The results in last week’s local elections speak for themselves – cry as the left might, voters across much of the country do not seem to care much for left-wing virtue-signalling nonsense any more. Even London – in many ways less representative than ever of the country – now has its first Reform-controlled council, with a smattering of councillors getting elected across the metropolis.
Except, of course, in my home borough, leafy Richmond-upon-Thames, which achieved the unusual – if not entirely unprecedented – feat of electing an entirely monochrome slate of councillors.
Every single one of the politicians elected on 7 May is a Liberal Democrat, and for the next four years the Council will be an entirely futile exercise in LibDem self-congratulation – paid for by your Council Tax, of course, which will most likely go up by the maximum possible increment every year.
Going forward you will, no doubt, be able to continue to check in on how the council is doing in getting people to stop smoking, one of about a hundred council ‘key’ (ho hum) performance indicators, none of which seem to be in any way connected to achieving value for money spent.
The cradle-to-the-grave carping and virtue signalling will continue, as will the war on motorists; the so-called climate crisis will be used to justify further restrictions and there will be continued pretence (here in Barnes at least), that digging new wetland mosquito breeding grounds – at eye-watering expense – will somehow provide ‘flood resilience’.
It’s democracy, Jim, but not as we know it: the 54 Liberal Democrat Councillors will now be paid a salary for the next four years to further ingratiate themselves with their electorate, with absolutely no incentive whatsoever to curb their spending habit.
Any upstart de facto opposition will have to come from the equivalent of the back benches, ordinary people like you and me giving up our family evenings to secure a three-minute speaking slot in staged Council ‘debates’, perhaps taking the lead from citizen journalists such as Richmond Council Watch who meticulously shone a light on the Liberal Democrats’ murky Pensford Field controversy.

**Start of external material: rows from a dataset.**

(** * automike: the browser-driven reconciliation service

    A shallow embedding of [BrowserService] (src/services/browser-service.js)
    and of the part of [ConfigService] it calls, followed by the properties
    of the service that the design document states.

    Conventions of the embedding.
    - A JavaScript string is a [string]; its characters are 8-bit code
      units, so the white space of [String.prototype.trim] and of
      [parseFloat] is the part of ECMAScript's white space below 256.
    - A JavaScript Number is a [Number]: NaN, an infinity, or a finite
      binary64 value kept as sign, odd mantissa and binary exponent.
    - The service instance, the statistics objects it allocates and the
      actions it performs on the outside world are the fields of [World];
      an [async] method is a function in the monad [M] of state and
      exceptions.
    - What the browser answers (puppeteer's promises resolving or
      rejecting, the DOM that a [page.evaluate] closure sees) is the
      script a method receives as an argument.
    - Calls to the logger have no effect on the service and are left out. *)

From Stdlib Require Import ZArith NArith String Ascii List Bool Lia DecimalString.
From stdpp Require Import base option list.
From Equations Require Import Equations.
Import ListNotations.
(** The part of a process [setrlimit] reads and writes: per resource
    the pair (soft, hard), and whether the process may raise hard
    limits (CAP_SYS_RESOURCE). *)
Record proc : Type := Proc {
  rlimits : rlimit_id -> rlim * rlim;
  cap_sys_resource : bool
}.

Definition set_rlimits (f : rlimit_id -> rlim * rlim) (p : proc) : proc :=
  {| rlimits := f; cap_sys_resource := cap_sys_resource p |}.

(** [resource.setrlimit(res, (soft, hard))]: the kernel refuses a soft
    limit above the hard one, and an unprivileged raise of the hard
    limit; Python turns both refusals into [ValueError]. *)
Definition setrlimit (res : rlimit_id) (limits : rlim * rlim) : M proc exn unit :=
  fun p =>
    let '(soft, hard) := limits in
    if negb (rlim_leb soft hard) then
      raise (Exn OtherException (py "current limit exceeds maximum limit")) p
    else if negb (rlim_leb hard (snd (rlimits p res)) || cap_sys_resource p) then
      raise (Exn OtherException (py "not allowed to raise maximum limit")) p
    else
      (inr tt, set_rlimits (<[res := limits]> (rlimits p)) p).

End Resource.
Import Resource.

#[local] Open Scope py_scope.

(** [limit_resources()], lines 66-68. It runs in the process it limits. *)
Definition limit_resources : M proc exn unit :=
  setrlimit RLIMIT_CPU (Rlim 2, Rlim 2) ;;;
  setrlimit RLIMIT_AS (Rlim (512 * 1024 * 1024), Rlim (512 * 1024 * 1024)).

Superficially, the outcome of last week’s local vote implies that the good burghers of this borough seem more interested in Reformer pilates than in political Reform.
But perhaps therein lies the clue to the Richmond conundrum – historically, great wealth has often led to a disconnection with reality (“let them eat cake!”), enabling those with agency to hold on to economically suicidal views for longer than those who are precariously clinging on to family life as inflationary policies push them ever closer to the poverty line.
Dig a little deeper, and Reform appealed – even amidst the yellow landslide – to a broad swathe of voters. Reform came a credible second place in all of its target wards in this local election, and the leading candidates are themselves from all walks of life, covering a spectrum of political backgrounds that underpin its broad appeal.
This is how it is done, painstakingly building up a genuine counter to the top-down propaganda from the ruling hegemon. This amateur politician has been joined by a broad church of volunteers, activists, professionals, youngsters and retirees – a growing group of enthusiasts who will, I suspect, form the core of what will become a successful branch that will hold its Council to account.
The seeds of such a sea change were evident in the atmosphere at last week’s Count, which was very different from the left-wing jamboree back in 2024.
The Lib Dems swept the board, but enthusiasm was muted; Labour – cock-a-hoop two years ago – was down, out and dejected, and the Conservatives were just as unsuccessful as everyone else. And spare a thought for the Greens, nurtured by the Liberal Democrats for four years of kayfabe ‘opposition’ only to be unceremoniously and ruthlessly eviscerated by their former Council colleagues.
As for next time?
The pertinent truth here is that all of the mainstream parties have been complicit in selling the electorate a false prospectus, and have done so with brazen disregard for the consequences. Exhibit one is the fanciful idea the unreliable and intermittent sources of energy (what we could refer to as a “futility”) can provide the backbone of a reliable and cost-effective electricity supply (i.e. what we have traditionally known and referred to as a “utility”). The Liberal Democrats are a core part of the uniparty consensus on this matter and will ultimately be answerable to the electorate.
If Reform is able to continue to demonstrate competence and convince voters that they are a genuine alternative, then there is no reason why it should not enjoy electoral success in what is – currently at least – a Liberal Democrat heartland.